Does it matter if I replace the PCR tube (usually made of plastic) with another material like aluminum, glass, or something similar?
2 Answers
The key property would seem to be, at first glance, thermal conductivity. According to this table copper wins. But then, what about chemical reactivity? Maybe gold is a better choice. And that brings us to cost and disposability. These factors make the choice of a metal problematic. That leaves plastic and glass. Glass has better thermal conductivity, but clearly it has other drawbacks.
Next to the cost for aluminium or any other metal, a lot of metal ions have chemical functions that makes them not suitable to do chemical reactions in tubes of that material. Copper, for example, reacts with oxygen and can therefore affect the reaction.

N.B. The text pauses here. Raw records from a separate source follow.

(* ===== verification/Source.v ===== *)
(** * Where a layer comes from

    Models [fs/source/source.go]: the labels that the client puts on the layers of an image
    while it pulls it, and the source of a layer that the snapshotter reads back from them. *)
From Stdlib Require Import ZArith Lia Ascii.
From stdpp Require Import base list gmap strings numbers.
From S2P Require Import Prelude GoLib Ztoc Oci ArtifactsDb SnapshotHost Snapshot Fetch Unpack.
#[local] Open Scope Z_scope.
Local Open Scope go_scope.

(** Labels of containerd's package [snapshotters], and our own. *)
Definition TargetRefLabel : string := "containerd.io/snapshot/cri.image-ref".
Definition TargetLayerDigestLabel : string := "containerd.io/snapshot/cri.layer-digest".
Definition TargetImageLayersLabel : string := "containerd.io/snapshot/cri.image-layers".
Definition targetImageLayersSizeLabel : string := "containerd.io/snapshot/remote/image.layers.size".
Definition TargetSociIndexDigestLabel : string := "containerd.io/snapshot/remote/soci.index.digest".

(** [H] are the configurations of registry hosts. *)
Record Source (H : Type) := mkSource { Hosts : list H; s_Name : reference_Spec; Target : Descriptor; Manifest_Layers : list Descriptor }.
Arguments mkSource {H}.
Arguments Hosts {H}.
Arguments s_Name {H}.
Arguments Target {H}.
Arguments Manifest_Layers {H}.

(** [reference.Parse], [Spec.String], [digest.Parse] and [labels.Validate]. *)
Class References := {
  reference_Parse : string → outcome reference_Spec;
  spec_String : reference_Spec → string;
  digest_parse : string → outcome string;
  labels_Validate : string → string → bool
}.

Section source.
Context `{References} `{MediaTypes} {Host : Type}.
Abbreviation labels := (gmap string string).

(** The layers beside the target; [sizes] is absent or as long as [digests]. *)
Fixpoint neighbors (target : string) (digests : list string) (sizes : option (list string)) : outcome (list Descriptor) :=
  match digests with
  | [] => Ok []
  | l :: digests' =>
      d ← digest_parse l;
      if String.eqb d target then neighbors target digests' (tail <$> sizes)
      else
        size ← match sizes with
               | None => Ok 0
               | Some ss => s ← must (head ss); ParseInt s
               end;
        rest ← neighbors target digests' (tail <$> sizes);
        Ok (content_desc "" d size :: rest)
  end.

Definition FromDefaultLabels (hosts : reference_Spec → outcome (list Host)) (ls : labels) : outcome (list (Source Host)) :=
  match ls !! TargetRefLabel with
  | None => Err (ErrorString "reference hasn't been passed")
  | Some refStr =>
      refspec ← reference_Parse refStr;
      match ls !! TargetLayerDigestLabel with
      | None => Err (ErrorString "digest hasn't been passed")
      | Some digestStr =>
          target ← digest_parse digestStr;
          targetSize ← match ls !! TargetSizeLabel with Some s => ParseInt s | None => Ok 0 end;
          neighboring ←
            match ls !! TargetImageLayersLabel with
            | None => Ok []
            | Some l =>
                let layerDigestsStr := split_on ","%char l in
                let layerSizes := split_on ","%char <$> ls !! targetImageLayersSizeLabel in
                if match layerSizes with Some s => negb (length layerDigestsStr =? length s)%nat | None => false end
                then Err (ErrorString "the lengths of layer digests and layer sizes don't match")
                else neighbors target layerDigestsStr layerSizes
            end;
          let targetDesc := mkDesc "" target targetSize ls None "" in
          hs ← map_err (Wrap "failed to get registry host configurations") (hosts refspec);
          Ok [mkSource hs refspec targetDesc (targetDesc :: neighboring)]
      end
  end.

(** *** The handler that labels *)
Fixpoint layer_sizes (acc : string) (ls : list Descriptor) : string :=
  match ls with
  | [] => acc
  | l :: ls' =>
      if IsLayerType (d_MediaType l) then
        let acc' := acc +:+ FormatInt (d_Size l) +:+ "," in
        if labels_Validate targetImageLayersSizeLabel acc' then layer_sizes acc' ls' else acc
      else layer_sizes acc ls'
  end.

(** [strings.TrimSuffix(s, ",")]. *)
Fixpoint trim_comma (s : string) : string :=
  match s with
  | EmptyString => EmptyString
  | String c EmptyString => if Ascii.eqb c ","%char then EmptyString else s
  | String c s' => String c (trim_comma s')
  end.

(** [spare] are the elements of the slice [children] beyond its length. *)
Definition label_child (indexDigest : string) (children spare : list Descriptor) (i : nat) (c : Descriptor) : outcome Descriptor :=
  if IsLayerType (d_MediaType c) then
    let ann := <[TargetSociIndexDigestLabel := indexDigest]> (<[TargetSizeLabel := FormatInt (d_Size c)]> (d_Annotations c)) in
    let remaining := length (split_on ","%char (default "" (ann !! TargetImageLayersLabel))) in
    ls ← slice (children ++ spare) (Z.of_nat i) (Z.of_nat (i + remaining));
    Ok (mkDesc (d_MediaType c) (d_Digest c) (d_Size c) (<[targetImageLayersSizeLabel := trim_comma (layer_sizes "" ls)]> ann)
          (d_Platform c) (d_ArtifactType c))
  else Ok c.

Fixpoint label_children (indexDigest : string) (children spare : list Descriptor) (i : nat) (todo : list Descriptor) : outcome (list Descriptor) :=
  match todo with
  | [] => Ok []
  | c :: todo' =>
      c' ← label_child indexDigest children spare i c;
      rest ← label_children indexDigest children spare (S i) todo';
      Ok (c' :: rest)
  end.

Definition MediaTypeDockerSchema2Manifest : string := "application/vnd.docker.distribution.manifest.v2+json".

(** [handle] is the wrapped handler. *)
Definition AppendDefaultLabelsHandlerWrapper (indexDigest : string) (handle : Descriptor → outcome (list Descriptor)) (spare : list Descriptor)
    (desc : Descriptor) : outcome (list Descriptor) :=
  children ← handle desc;
  if String.eqb (d_MediaType desc) MediaTypeImageManifest || String.eqb (d_MediaType desc) MediaTypeDockerSchema2Manifest
  then label_children indexDigest children spare 0 children
  else Ok children.
End source.

(** ** Labels are read back *)
Lemma no_char_digit d : 0 ≤ d < 10 → Ascii.eqb (digit_char d) ","%char = false.
Proof.
  intros Hd. apply Ascii.eqb_neq. intros Heq. destruct (digit_digit_char d Hd) as [E _]. rewrite Heq in E. by vm_compute in E.
Qed.
Lemma no_char_format fuel n acc : no_char ","%char acc = true → no_char ","%char (format_nat fuel n acc) = true.
Proof.
  revert n acc. induction fuel as [|fuel IH]; intros n acc Ha; [done|]. cbn [format_nat].
  assert (no_char ","%char (String (digit_char (n mod 10)) acc) = true) as Hc.
  { cbn [no_char]. rewrite no_char_digit by (pose proof (Z.mod_pos_bound n 10); lia). done. }
  destruct (n / 10 =? 0); [done|]. by apply IH.
Qed.
Lemma no_char_FormatInt z : no_char ","%char (FormatInt z) = true.
Proof. unfold FormatInt. destruct (z <? 0); [change (no_char ","%char (format_nat 20 (- z) "") = true)|]; by apply no_char_format. Qed.

Lemma trim_comma_app s : trim_comma (s +:+ ",") = s.
Proof.
  induction s as [|c s IH]; [done|]. change (trim_comma (String c (s +:+ ",")) = String c s). destruct s as [|d s]; [done|].
  change (String c (trim_comma (String d s +:+ ",")) = String c (String d s)). by rewrite IH.
Qed.

(** What the sizes of layers are written as. *)
Definition size_list (ls : list Descriptor) : string := foldr (λ l acc, FormatInt (d_Size l) +:+ "," +:+ acc) "" ls.

Section roundtrip.
Context `{References} `{MediaTypes} {Host : Type}.

Lemma layer_sizes_spec acc ls : Forall (λ l, IsLayerType (d_MediaType l) = true) ls →
  (∀ k, labels_Validate targetImageLayersSizeLabel (acc +:+ size_list (take k ls)) = true) → layer_sizes acc ls = acc +:+ size_list ls.
Proof.
  intros Hl. revert acc. induction Hl as [|l ls Hl _ IH]; intros acc Hv; cbn [layer_sizes size_list foldr]; [by rewrite string_app_nil_r|].
  rewrite Hl. pose proof (Hv 1%nat) as Hv1. cbn [take size_list foldr] in Hv1. rewrite string_app_nil_r in Hv1. rewrite Hv1. rewrite IH.
  - by rewrite !string_app_assoc.
  - intros k. specialize (Hv (S k)). cbn [take size_list foldr] in Hv. by rewrite !string_app_assoc.
Qed.
Lemma size_list_join l ls : size_list (l :: ls) = strings_Join "," ((λ l, FormatInt (d_Size l)) <$> (l :: ls)) +:+ ",".
Proof.
  revert l. induction ls as [|m ls IH]; intros l; [cbn; by rewrite string_app_nil_r|].
  change (FormatInt (d_Size l) +:+ "," +:+ size_list (m :: ls) =
    (FormatInt (d_Size l) +:+ "," +:+ strings_Join "," ((λ l, FormatInt (d_Size l)) <$> (m :: ls))) +:+ ","). by rewrite IH, !string_app_assoc.
Qed.

(** A layer whose digest and size can be written into labels. *)
Definition labelable (l : Descriptor) : Prop :=
  IsLayerType (d_MediaType l) = true ∧ in_int64 (d_Size l) ∧ no_char ","%char (d_Digest l) = true ∧ digest_parse (d_Digest l) = Ok (d_Digest l).

Lemma neighbors_spec target ls : Forall labelable ls →
  neighbors target (d_Digest <$> ls) (Some ((λ l, FormatInt (d_Size l)) <$> ls)) =
  Ok ((λ l, content_desc "" (d_Digest l) (d_Size l)) <$> filter (λ l, d_Digest l ≠ target) ls).
Proof.
  intros Hls. induction Hls as [|l ls (_ & Hs & _ & Hd) _ IH]; [done|].
  change (mbind (M:=outcome) (λ d, if String.eqb d target then neighbors target (d_Digest <$> ls) (Some ((λ l, FormatInt (d_Size l)) <$> ls))
    else mbind (M:=outcome) (λ size, mbind (M:=outcome) (λ rest, Ok (content_desc "" d size :: rest)) (neighbors target (d_Digest <$> ls) (Some ((λ l, FormatInt (d_Size l)) <$> ls))))
      (ParseInt (FormatInt (d_Size l)))) (digest_parse (d_Digest l)) =
    Ok ((λ l, content_desc "" (d_Digest l) (d_Size l)) <$> filter (λ l, d_Digest l ≠ target) (l :: ls))).
  rewrite Hd, ParseInt_FormatInt, IH by done. cbn [mbind outcome_bind].
  destruct (String.eqb_spec (d_Digest l) target) as [Heq|Hne].
  - by rewrite filter_cons_False by (intros Hn; by apply Hn).
  - by rewrite filter_cons_True by done.
Qed.

(** C25: what the client writes into the labels of a layer is what the snapshotter reads back:
    its digest and size, and the digests and sizes of the other layers that are listed, as
    long as the list of sizes is not too long for a label. *)
Theorem labels_roundtrip indexDigest children spare i c n hosts hs refStr spec :
  let ls := take n (drop i children) in
  children !! i = Some c → (0 < n)%nat → (i + n ≤ length children)%nat → Forall labelable ls →
  (∀ k, labels_Validate targetImageLayersSizeLabel (size_list (take k ls)) = true) →
  d_Annotations c !! TargetImageLayersLabel = Some (strings_Join "," (d_Digest <$> ls)) →
  d_Annotations c !! TargetRefLabel = Some refStr → d_Annotations c !! TargetLayerDigestLabel = Some (d_Digest c) →
  reference_Parse refStr = Ok spec → hosts spec = Ok hs →
  ∃ c' target, label_child indexDigest children spare i c = Ok c' ∧
    FromDefaultLabels (Host:=Host) hosts (d_Annotations c') =
      Ok [mkSource hs spec target (target :: ((λ l, content_desc "" (d_Digest l) (d_Size l)) <$> filter (λ l, d_Digest l ≠ d_Digest c) ls))] ∧
    d_Digest target = d_Digest c ∧ d_Size target = d_Size c ∧
    d_Annotations target !! TargetSociIndexDigestLabel = Some indexDigest.
Proof.
  intros ls Hc Hn Hlen Hls Hval Hlay Href Hdig Hparse Hhosts.
  assert (∃ rest, ls = c :: rest) as [rest Els].
  { unfold ls. rewrite (drop_S children c i Hc). destruct n; [lia|]. by eexists. }
  assert (labelable c) as (Hc1 & Hc2 & Hc3 & Hc4) by (rewrite Els in Hls; by apply list.Forall_cons in Hls as [? _]).
  assert (split_on ","%char (strings_Join "," (d_Digest <$> ls)) = d_Digest <$> ls) as Hsplit.
  { apply split_paths; [by rewrite Els|]. apply Forall_fmap. eapply list.Forall_impl; [exact Hls|]. by intros l (_ & _ & ? & _). }
  assert (length ls = n) as Hln by (unfold ls; rewrite length_take, length_drop; lia).
  unfold label_child. rewrite Hc1. rewrite !lookup_insert_ne by done. rewrite Hlay. cbn [from_option id]. rewrite Hsplit, length_fmap, Hln.
  unfold slice. rewrite zlen_app. unfold zlen at 1. destruct (Z.leb_spec 0 (Z.of_nat i)); [|lia]. destruct (Z.leb_spec (Z.of_nat i) (Z.of_nat (i + n))); [|lia].
  pose proof (zlen_nonneg spare). destruct (Z.leb_spec (Z.of_nat (i + n)) (Z.of_nat (length children) + zlen spare)); [|lia]. cbn [andb mbind outcome_bind].
  assert (sub (Z.of_nat i) (Z.of_nat (i + n)) (children ++ spare) = ls) as Hsub.
  { unfold sub, ls. rewrite drop_app_le, take_app_le by (rewrite ?length_drop; lia). f_equal; [lia|]. f_equal. lia. }
  rewrite Hsub, (layer_sizes_spec "" ls); [|by eapply list.Forall_impl; [exact Hls|]; intros l (? & _)|exact Hval].
  change ("" +:+ size_list ls) with (size_list ls). 
  assert (trim_comma (size_list ls) = strings_Join "," ((λ l, FormatInt (d_Size l)) <$> ls)) as -> by (rewrite Els; by rewrite size_list_join, trim_comma_app).
  eexists _, _. split; [done|]. cbn [d_Annotations]. set (sizes := strings_Join "," _). set (ann := <[targetImageLayersSizeLabel := sizes]> _).
  assert (ann !! TargetRefLabel = Some refStr) as Ha1 by (unfold ann; by rewrite !lookup_insert_ne by done).
  assert (ann !! TargetLayerDigestLabel = Some (d_Digest c)) as Ha2 by (unfold ann; by rewrite !lookup_insert_ne by done).
  assert (ann !! TargetSizeLabel = Some (FormatInt (d_Size c))) as Ha3 by (unfold ann; rewrite !lookup_insert_ne by done; apply lookup_insert_eq).
  assert (ann !! TargetImageLayersLabel = Some (strings_Join "," (d_Digest <$> ls))) as Ha4 by (unfold ann; by rewrite !lookup_insert_ne by done).
  assert (ann !! targetImageLayersSizeLabel = Some sizes) as Ha5 by (unfold ann; apply lookup_insert_eq).
  assert (ann !! TargetSociIndexDigestLabel = Some indexDigest) as Ha6 by (unfold ann; rewrite lookup_insert_ne by done; apply lookup_insert_eq).
  unfold FromDefaultLabels. rewrite Ha1, Hparse. cbn [mbind outcome_bind]. rewrite Ha2, Hc4. cbn [mbind outcome_bind].
  rewrite Ha3, ParseInt_FormatInt by done. cbn [mbind outcome_bind]. rewrite Ha4, Ha5, Hsplit. cbn [fmap option_fmap option_map].
  assert (split_on ","%char sizes = (λ l, FormatInt (d_Size l)) <$> ls) as ->.
  { apply split_paths; [by rewrite Els|]. apply Forall_fmap, list.Forall_forall. intros l _. apply no_char_FormatInt. }
  rewrite !length_fmap, Nat.eqb_refl. cbn [negb]. rewrite neighbors_spec by done. cbn [mbind outcome_bind]. rewrite Hhosts. cbn [map_err mbind outcome_bind].
  split_and!; done.
Qed.
End roundtrip.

The article that rg255 posted in a comment says clearly that glass tubes have advantages compared to plastic tubes:
Heat transfer into plastic capillaries was slowed by thicker walls, lower thermal conductivity, and a lower surface area—to-volume ratio than glass capillaries. Whereas the denaturation and annealing target temperatures were reached by samples in glass capillaries, samples in plastic capillaries fell short of these target temperatures by 6°–7°C.
Nevertheless glass might have a big disadvantage: it breaks much easier than plastic. When you handle the tubes in the lab and don't pay enough attention you might lose your samples, and if you want to freeze some tubes and they are pretty full the glass might break due to the bigger volume of the frozen probe.